#### Exercise description
The response must consist of the lines below from the one with "rewrite R1, R2. clear R1 R2." through the one with "eqn:D; [exact IH|].", exactly as they appear and with both ends kept.

#### Supplied records

(** X2. The spinner state counts the AI requests in flight: in every
    state the page can reach, exactly one AI request awaits its reply
    when [aiLoading] is on and none when it is off. In particular two AI
    requests are never in flight together. *)
Theorem one_action_in_flight (w : World) :
  Reachable w ->
  in_flight w = (if aiLoading (app w) then 1 else 0) /\ in_flight w <= 1.
Proof.
  intros Hr.
  assert (T : in_flight w = if aiLoading (app w) then 1 else 0).
  { induction Hr as [env|e w Hr IH].
    - reflexivity.
    - pose proof (reachable_prov Hr) as P.
      assert (QF : forall b u x, fetch_update u -> aiLoading x = b -> aiLoading (u x) = b)
        by (intros b u x [v|v|v] H; exact H).
      unfold step.
      destruct (Sync_flight (render_sync (code (app w)) (sync_refl (react e w))))
        as [R1 R2].
      rewrite R1, R2. clear R1 R2.
      pose proof (react_sync e w) as Sy.
      destruct e; cbn [react] in *;
        try (destruct (Sync_flight Sy) as [S1 S2]; rewrite S1, S2; exact IH).
      + unfold elapse. rewrite fire_in_flight by (apply Forall_filter_keep, P).
        rewrite (fire_keeps_fetch (fun s => aiLoading s = aiLoading (app w)));
          [exact IH | apply QF | apply Forall_filter_keep, P | reflexivity].
      + unfold click. destruct (disabled (app w)) eqn:D; [exact IH|].
        assert (L : aiLoading (app w) = false).
        { unfold disabled in D. destruct (aiLoading (app w)); [discriminate D | reflexivity]. }
        rewrite L in IH. rewrite spawn_app.
        destruct (first_call (handler a w)) as [c|] eqn:F.
        * rewrite (handler_parks_loading a w (app w) F).
          destruct (spawn_parked WaitAction (handler a w) w F) as [k [_ S]].
          rewrite S. unfold in_flight in *. cbn [waiting].
          rewrite count_actions_app, IH. reflexivity.
        * rewrite (handler_skips_loading a w (app w) F).
          rewrite (spawn_final WaitAction (handler a w) w F). exact IH.
      + destruct (settle_cases id r P) as [E|[k [rest [_ C]]]]; [now rewrite E|].
        unfold in_flight in *.
        destruct C as [a w0 o F C|lang v o C|o C]; cbn [app waiting resumed].
        * rewrite (proj2 (handler_settles a w0 o (app w) F)).
          destruct (aiLoading (app w)); lia.
        * rewrite (fetch_resume_keeps (fun s => aiLoading s = aiLoading (app w)));
            [lia | apply QF | reflexivity].
        * destruct o; cbn; lia.
      + exact IH.
      + destruct (snackbar_open (app w)); exact IH. }
  split; [exact T|]. rewrite T. destruct (aiLoading (app w)); lia.
Qed.

End PageInvariants.

(** ** Requests, replies and the editor *)

Section PageFacts.

Import Api App.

#### Reply
      rewrite R1, R2. clear R1 R2.
      pose proof (react_sync e w) as Sy.
      destruct e; cbn [react] in *;
        try (destruct (Sync_flight Sy) as [S1 S2]; rewrite S1, S2; exact IH).
      + unfold elapse. rewrite fire_in_flight by (apply Forall_filter_keep, P).
        rewrite (fire_keeps_fetch (fun s => aiLoading s = aiLoading (app w)));
          [exact IH | apply QF | apply Forall_filter_keep, P | reflexivity].
      + unfold click. destruct (disabled (app w)) eqn:D; [exact IH|].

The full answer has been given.